Het verwijderen van een orgaan of een deel van een orgaan brengt voor een levende donor algemene risico’s met zich mee, zoals deze bij iedere operatie kunnen voorkomen:

  • Wondgenezingsproblemen
  • @ Littekens met onesthetische resultaten
  • Bloeden @
  • Letsel aan zenuwen
  • Wond infectie
  • Anesthetische incidenten

Het is nog niet duidelijk of patiënten het risico op hoge bloeddruk of een toenemend eiwitverlies in de urine (proteïnurie) vergroten als gevolg van nierdonatie.

Waar moet ik op letten na orgaandonatie?

Het transplantatiecentrum is een centraal aanspreekpunt voor levende donoren en familieleden voor en na orgaandonatie.
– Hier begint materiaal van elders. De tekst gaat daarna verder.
(** Python's [int] on a float: truncation toward zero. *)
Definition int (q : Q) : Z := Z.quot (Qnum q) (Zpos (Qden q)).

(** [map(int, position)] *)
Definition to_pixel (p : point) : pixel := (int (fst p), int (snd p)).

(** The body of the trail loop at index [i]. *)
Definition trail_segment (a : BallAnnotator) (trail_buffer : list (option point))
    (i : nat) : list drawing :=
  match nth_error trail_buffer (i - 1), nth_error trail_buffer i with
  | Some (Some p1), Some (Some p2) =>
      let alpha :=
        (inject_Z (Z.of_nat i) / inject_Z (Z.of_nat (length trail_buffer)))%Q in
      let thickness := Z.max 2 (int (4 * alpha)) in
      [Line (to_pixel p1) (to_pixel p2) (trail_color a) thickness]
  | _, _ => []
  end.

(** [BallAnnotator.annotate]: the drawings made on the copy of the frame,
    in the order they are made. *)
Definition annotate (a : BallAnnotator) (position : option point)
    (trail_buffer : list (option point)) : list drawing :=
  flat_map (trail_segment a trail_buffer) (seq 1 (length trail_buffer - 1)) ++
  match position with
  | Some p =>
      [Circle (to_pixel p) (radius a + 2) (255, 255, 255)%Z (-1);
       Circle (to_pixel p) (radius a) (ball_color a) (-1);
       Circle (to_pixel p) (radius a) (0, 0, 0)%Z 1]
  | None => []
  end.

End Annotators.

(* ===================================================================== *)
(** ** app.py: the frame range and the ball percentage *)
(* ===================================================================== *)

Module App.
Import Processor.

(** The frame range computed in [main]: [start_req] is
    [int(start_sec * fps)] and [max_req] is [int(duration_sec * fps)].
    [None] is the early return on a start beyond the video. *)
Definition plan_frames (process_full : bool) (total_frames : nat)
    (start_req max_req : nat) : option (nat * option nat) :=
  let '(start_frame, max_frames) :=
    if process_full then
      (0, if 600 <? total_frames then Some 600 else None)
    else
      (start_req, Some (if 600 <? max_req then 600 else max_req)) in
  if total_frames <=? start_frame then None
  else Some (start_frame, max_frames).

(** The ball detection percentage shown with the statistics. *)
Definition ball_percent (s : Stats) : Q :=
  if (0 <? frames_procesados s)%Z
  then (inject_Z (detecciones_balon s) / inject_Z (frames_procesados s) * 100)%Q
  else 0%Q.

End App.

(* ===================================================================== *)
(** ** Facts about the geometry *)
(* ===================================================================== *)

Import Geometry Detectors Trackers Processor Scenarios.
Import Annotators App.

Lemma Qltb_lt (a b : Q) : Qltb a b = true <-> (a < b)%Q.
Proof.
  unfold Qltb. rewrite negb_true_iff. split; intro H.
  - apply Qnot_le_lt. intro Hle. apply Qle_bool_iff in Hle. congruence.
  - destruct (Qle_bool b a) eqn:E; [|reflexivity].
    apply Qle_bool_iff in E. exfalso. exact (Qlt_not_le _ _ H E).
Qed.

Lemma norm_sq_nonneg (v : point) : (0 <= norm_sq v)%Q.
Proof.
  unfold norm_sq. destruct v as [a b]. simpl.
  assert (Ha : (0 <= a * a)%Q) by (destruct (Qlt_le_dec a 0);
    [ setoid_replace (a * a)%Q with ((- a) * (- a))%Q by ring;
      apply Qmult_le_0_compat; apply (Qopp_le_compat a 0); apply Qlt_le_weak; assumption
    | apply Qmult_le_0_compat; assumption ]).
  assert (Hb : (0 <= b * b)%Q) by (destruct (Qlt_le_dec b 0);
    [ setoid_replace (b * b)%Q with ((- b) * (- b))%Q by ring;
      apply Qmult_le_0_compat; apply (Qopp_le_compat b 0); apply Qlt_le_weak; assumption
    | apply Qmult_le_0_compat; assumption ]).
  replace 0%Q with (0 + 0)%Q by reflexivity.
  apply Qplus_le_compat; assumption.
Qed.

(** Comparing norms is comparing their squares. *)
Lemma norm_lt_iff_sq (u v : point) :
  (norm u < norm v)%R <-> (norm_sq u < norm_sq v)%Q.
Proof.
  unfold norm. split; intro H.
  - apply Rlt_Qlt. apply sqrt_lt_0_alt. exact H.
  - apply sqrt_lt_1_alt. split.
    + replace 0%R with (Q2R 0) by (unfold Q2R; simpl; lra).
      apply Qle_Rle. apply norm_sq_nonneg.
    + apply Qlt_Rlt. exact H.
Qed.

Lemma norm_le_iff_sq (u v : point) :
  (norm u <= norm v)%R <-> (norm_sq u <= norm_sq v)%Q.
Proof.
  split; intro H.
  - apply Qnot_lt_le. intro Hlt. apply norm_lt_iff_sq in Hlt. lra.
  - apply Rnot_lt_le. intro Hlt. apply norm_lt_iff_sq in Hlt.
    exact (Qlt_not_le _ _ Hlt H).
Qed.

(** The rounded operations do not depend on how a rational is written. *)
Lemma round32_compat (q q' : Q) : (q == q')%Q -> round32 q = round32 q'.
Proof. intro H. unfold round32. rewrite (Qred_complete q q' H). reflexivity. Qed.

Lemma fsub32_compat (a a' b b' : Q) :
  (a == a')%Q -> (b == b')%Q -> fsub32 a b = fsub32 a' b'.
Proof. intros Ha Hb. apply round32_compat. rewrite Ha, Hb. reflexivity. Qed.

Lemma dist32_compat (p p' q q' : point) :
  (fst p == fst p')%Q -> (snd p == snd p')%Q ->
  (fst q == fst q')%Q -> (snd q == snd q')%Q ->
  dist32 p q = dist32 p' q'.
Proof.
  intros H1 H2 H3 H4. unfold dist32, psub32. cbn [fst snd].
  rewrite (fsub32_compat _ _ _ _ H1 H3), (fsub32_compat _ _ _ _ H2 H4).
  reflexivity.
Qed.

(** The rounding, the four operations and the root agree with the
    Standard Library's IEEE 754 operations at the [float32] format on
    sample values: thirds, values that need rounding at 24 bits, a
    negative number and a tie. *)
Lemma float32_agrees_with_ieee :
  round32 (1531 # 3) = sf_to_Q (sf_of_Q (1531 # 3)) /\
  round32 (- (7 # 3)) = sf_to_Q (sf_of_Q (- (7 # 3))) /\
  round32 (16777217 # 1) = sf_to_Q (sf_of_Z 16777217) /\
  round32 (16777219 # 1) = sf_to_Q (sf_of_Z 16777219) /\
  fadd32 (round32 (1 # 3)) (round32 (1000001 # 7)) =
    sf_to_Q (SFadd 24 128 (sf_of_Q (1 # 3)) (sf_of_Q (1000001 # 7))) /\
  fsub32 (512 # 1) (round32 (1531 # 3)) =
    sf_to_Q (SFsub 24 128 (sf_of_Z 512) (sf_of_Q (1531 # 3))) /\
  fmul32 (round32 (1 # 3)) (round32 (1 # 3)) =
    sf_to_Q (SFmul 24 128 (sf_of_Q (1 # 3)) (sf_of_Q (1 # 3))) /\
  fdiv32 (1541 # 1) (3 # 1) =
    sf_to_Q (SFdiv 24 128 (sf_of_Z 1541) (sf_of_Z 3)) /\
  sqrt32 (2310401 # 1) = sf_to_Q (SFsqrt 24 128 (sf_of_Z 2310401)) /\
  sqrt32 (9241605 # 4) = sf_to_Q (SFsqrt 24 128 (sf_of_Q (9241605 # 4))) /\
  sqrt32 (round32 (1 # 3)) = sf_to_Q (SFsqrt 24 128 (sf_of_Q (1 # 3))).
Proof. vm_compute. repeat split. Qed.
Na post-mortem orgaandonatie

Na levende donatie

Als er geen complicaties optreden, mag u als donor na tien tot veertien dagen naar huis. Na een nier- of leverdonatie moet u er rekening mee houden dat u ongeveer één tot drie maanden niet kunt werken, afhankelijk van de fysieke belasting van uw werk.

De orgaanontvanger moet langer in het ziekenhuis blijven, zodat gemonitord en gecontroleerd kan worden of het nieuwe orgaan zijn werk hervat.

Als donor hoeft u doorgaans geen langdurige gezondheidsproblemen te verwachten. Regelmatige onderzoeken zorgen ervoor dat eventuele late gevolgen van orgaanverwijdering tijdig kunnen worden opgespoord en behandeld. Vraag bij het transplantatiecentrum om advies over de tussenpozen waarmee u na orgaandonatie voor nazorg moet gaan.